* _ACTION ITEM_
The output is the lines below from the one with "match split sep s' with" through the one with "else if between 97", both included, printed exactly and with no other line.

* _RECORDS FOR THIS TASK_

(** * Project-Plan: spreadsheet-to-tracker reconciliation, verified model

    The repository holds several generations of one sync script and a
    read-only dashboard:

    - [sync-local.js]                     (module [SyncLocal])
    - [scripts/sync-issues.js]            (module [Actions])
    - [sync-local.cjs], with board dates  (module [SyncCjs])
    - the Apps Script variant             (module [AppsScript])
    - the dashboard's [sheets.ts]         (module [Dashboard])

    JavaScript strings are modelled as sequences of code units below 256
    (Rocq [string]); numbers that reach the modelled code are integers
    ([Z]), but for the quotients that the dashboard rounds, which are
    computed in binary64 as the host computes them; a Date is its time
    value in milliseconds since the epoch. *)

From Stdlib Require Import ZArith List String Ascii Bool Lia.
From Stdlib Require SpecFloat.
From stdpp Require Import base gmap.
Import ListNotations.

Local Open Scope Z_scope.
Local Open Scope string_scope.

(** ** JavaScript strings *)

Module Js.

Definition code (c : ascii) : Z := Z.of_N (N_of_ascii c).

Definition between (lo hi : Z) (c : ascii) : bool :=
  Z.leb lo (code c) && Z.leb (code c) hi.

(** [\d] *)
Definition isDigit (c : ascii) : bool := between 48 57 c.

(** [\w], that is [A-Za-z0-9_] *)
Definition isWord (c : ascii) : bool :=
  isDigit c || between 65 90 c || between 97 122 c || Ascii.eqb c "_".

(** [\s] and the characters removed by [trim]: TAB, LF, VT, FF, CR, space
    and the no-break space. *)
Definition isSpace (c : ascii) : bool :=
  between 9 13 c || Ascii.eqb c " " || Z.eqb (code c) 160.

(** [s.includes(t)] *)
Fixpoint includes (t s : string) : bool :=
  String.prefix t s ||
  match s with
  | EmptyString => false
  | String _ s' => includes t s'
  end.

(** [s.split(sep)[0]]: the text before the first [sep], all of [s] when
    there is none. *)
Fixpoint splitHead (sep : ascii) (s : string) : string :=
  match s with
  | EmptyString => EmptyString
  | String c s' => if Ascii.eqb c sep then EmptyString else String c (splitHead sep s')
  end.

Fixpoint trimStart (s : string) : string :=
  match s with
  | String c s' => if isSpace c then trimStart s' else s
  | EmptyString => EmptyString
  end.

(** Drops the trailing white space: a character is kept when something
    that is kept follows it, or when it is not white space itself. *)
Fixpoint trimEnd (s : string) : string :=
  match s with
  | EmptyString => EmptyString
  | String c s' =>
      match trimEnd s' with
      | EmptyString => if isSpace c then EmptyString else String c EmptyString
      | r => String c r
      end
  end.

(** [s.trim()] *)
Definition trim (s : string) : string := trimEnd (trimStart s).

Definition lowerChar (c : ascii) : ascii :=
  if between 65 90 c || between 192 214 c || between 216 222 c
  then ascii_of_N (N_of_ascii c + 32) else c.

(** [s.toLowerCase()] *)
Fixpoint toLowerCase (s : string) : string :=
  match s with
  | EmptyString => EmptyString
  | String c s' => String (lowerChar c) (toLowerCase s')
  end.

(** [s.padStart(2, '0')] *)
Definition padStart2 (s : string) : string :=
  match s with
  | EmptyString => "00"
  | String c EmptyString => String "0" s
  | _ => s
  end.

Definition digitChar (n : Z) : ascii := ascii_of_N (Z.to_N (48 + n)).

Definition digitVal (c : ascii) : Z := code c - 48.

(** Decimal digits of a natural number, most significant first; [fuel]
    bounds the number of digits. *)
Fixpoint digitsOf (fuel : nat) (n : Z) (acc : string) : string :=
  match fuel with
  | O => acc
  | S f =>
      let acc' := String (digitChar (n mod 10)) acc in
      if Z.ltb n 10 then acc' else digitsOf f (n / 10) acc'
  end.

(** [String(n)] for an integer [n] that is printed digit by digit: a
    status, a field of a date, an index. *)
Definition decimal (n : Z) : string :=
  if Z.ltb n 0
  then String "-" (digitsOf (S (Z.to_nat (Z.log2 (- n)))) (- n) EmptyString)
  else digitsOf (S (Z.to_nat (Z.log2 n))) n EmptyString.

(** Fixed-width decimal, as the engine pads the fields of an ISO date. *)
Fixpoint pad (w : nat) (n : Z) : string :=
  match w with
  | O => EmptyString
  | S w' => pad w' (n / 10) ++ String (digitChar (n mod 10)) EmptyString
  end.

(** *** The three regular expressions of the scripts

    Each is matched the way [String.prototype.match] does without the
    [g] flag: the leftmost position where the pattern matches wins. *)

(** The tail [-(\w{3})-(\d{4})] of the date pattern, after the day. *)
Definition monthYearAt (day : string) (s : string) : option (string * string * string) :=
  match s with
  | String h1 (String m1 (String m2 (String m3 (String h2
      (String y1 (String y2 (String y3 (String y4 _)))))))) =>
      if Ascii.eqb h1 "-" && isWord m1 && isWord m2 && isWord m3 &&
         Ascii.eqb h2 "-" && isDigit y1 && isDigit y2 && isDigit y3 && isDigit y4
      then Some (day,
                 String m1 (String m2 (String m3 EmptyString)),
                 String y1 (String y2 (String y3 (String y4 EmptyString))))
      else None
  | _ => None
  end.

(** [/(\d{1,2})-(\w{3})-(\d{4})/] anchored at the head of [s]: the day is
    greedy, two digits are tried before one. *)
Definition dayMonYearAt (s : string) : option (string * string * string) :=
  match s with
  | String d1 rest =>
      if isDigit d1 then
        match rest with
        | String d2 rest2 =>
            if isDigit d2 then
              match monthYearAt (String d1 (String d2 EmptyString)) rest2 with
              | Some r => Some r
              | None => monthYearAt (String d1 EmptyString) rest
              end
            else monthYearAt (String d1 EmptyString) rest
        | EmptyString => None
        end
      else None
  | EmptyString => None
  end.

(** [s.match(/(\d{1,2})-(\w{3})-(\d{4})/)]: groups 1, 2 and 3. *)
Fixpoint matchDayMonYear (s : string) : option (string * string * string) :=
  match dayMonYearAt s with
  | Some r => Some r
  | None =>
      match s with
      | EmptyString => None
      | String _ s' => matchDayMonYear s'
      end
  end.

Definition eqNoCase (c : ascii) (lower : ascii) : bool :=
  Ascii.eqb (lowerChar c) lower && between 0 127 c.

(** [/Phase\s*(\d)/i] anchored at the head of [s]: group 1. *)
Definition phaseAt (s : string) : option ascii :=
  match s with
  | String p (String h (String a (String s1 (String e rest)))) =>
      if eqNoCase p "p" && eqNoCase h "h" && eqNoCase a "a" &&
         eqNoCase s1 "s" && eqNoCase e "e"
      then match trimStart rest with
           | String d _ => if isDigit d then Some d else None
           | EmptyString => None
           end
      else None
  | _ => None
  end.

(** [s.match(/Phase\s*(\d)/i)]: group 1. *)
Fixpoint matchPhase (s : string) : option ascii :=
  match phaseAt s with
  | Some d => Some d
  | None =>
      match s with
      | EmptyString => None
      | String _ s' => matchPhase s'
      end
  end.

(** The white space run [\s+] followed by [\d{4}]; returns the run and
    the digits. *)
Fixpoint spacesYear (s : string) : option string :=
  match s with
  | String c s' =>
      if isSpace c then
        match spacesYear s' with
        | Some r => Some (String c r)
        | None =>
            match s' with
            | String y1 (String y2 (String y3 (String y4 _))) =>
                if isDigit y1 && isDigit y2 && isDigit y3 && isDigit y4
                then Some (String c (String y1 (String y2 (String y3 (String y4 EmptyString)))))
                else None
            | _ => None
            end
        end
      else None
  | EmptyString => None
  end.

(** [/Q\d\s+\d{4}/] anchored at the head of [s]: the matched text. *)
Definition quarterAt (s : string) : option string :=
  match s with
  | String q (String d rest) =>
      if Ascii.eqb q "Q" && isDigit d then
        match spacesYear rest with
        | Some r => Some (String q (String d r))
        | None => None
        end
      else None
  | _ => None
  end.

(** [s.match(/Q\d\s+\d{4}/)]: the matched text ([match[0]]). *)
Fixpoint matchQuarter (s : string) : option string :=
  match quarterAt s with
  | Some r => Some r
  | None =>
      match s with
      | EmptyString => None
      | String _ s' => matchQuarter s'
      end
  end.

(** [s.split(sep)] for a one-character separator: the pieces between
    the separators; the empty string gives one empty piece. *)
Fixpoint split (sep : ascii) (s : string) : list string :=
  match s with
  | EmptyString => [EmptyString]
  | String c s' =>
      if Ascii.eqb c sep then EmptyString :: split sep s'
      else
        match split sep s' with
        | piece :: rest => String c piece :: rest
        | [] => [String c EmptyString]
        end
  end.

(** The value of a digit in the given radix (at most 16). *)
Definition digitIn (radix : Z) (c : ascii) : option Z :=
  let v :=
    if isDigit c then Some (digitVal c)
    else if between 97 102 c then Some (code c - 87)
    else if between 65 70 c then Some (code c - 55)
    else None in
  match v with
  | Some n => if Z.ltb n radix then Some n else None
  | None => None
  end.

(** The number that the longest prefix of digits spells, continuing
    [acc]; [None] while no digit was read. *)
Fixpoint leadingNumber (radix : Z) (s : string) (acc : option Z) : option Z :=
  match s with
  | String c s' =>
      match digitIn radix c with
      | Some v =>
          leadingNumber radix s'
            (Some (radix * (match acc with Some a => a | None => 0 end) + v))
      | None => acc
      end
  | EmptyString => acc
  end.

* _ANSWER SPACE_
        match split sep s' with
        | piece :: rest => String c piece :: rest
        | [] => [String c EmptyString]
        end
  end.

(** The value of a digit in the given radix (at most 16). *)
Definition digitIn (radix : Z) (c : ascii) : option Z :=
  let v :=
    if isDigit c then Some (digitVal c)
    else if between 97 102 c then Some (code c - 87)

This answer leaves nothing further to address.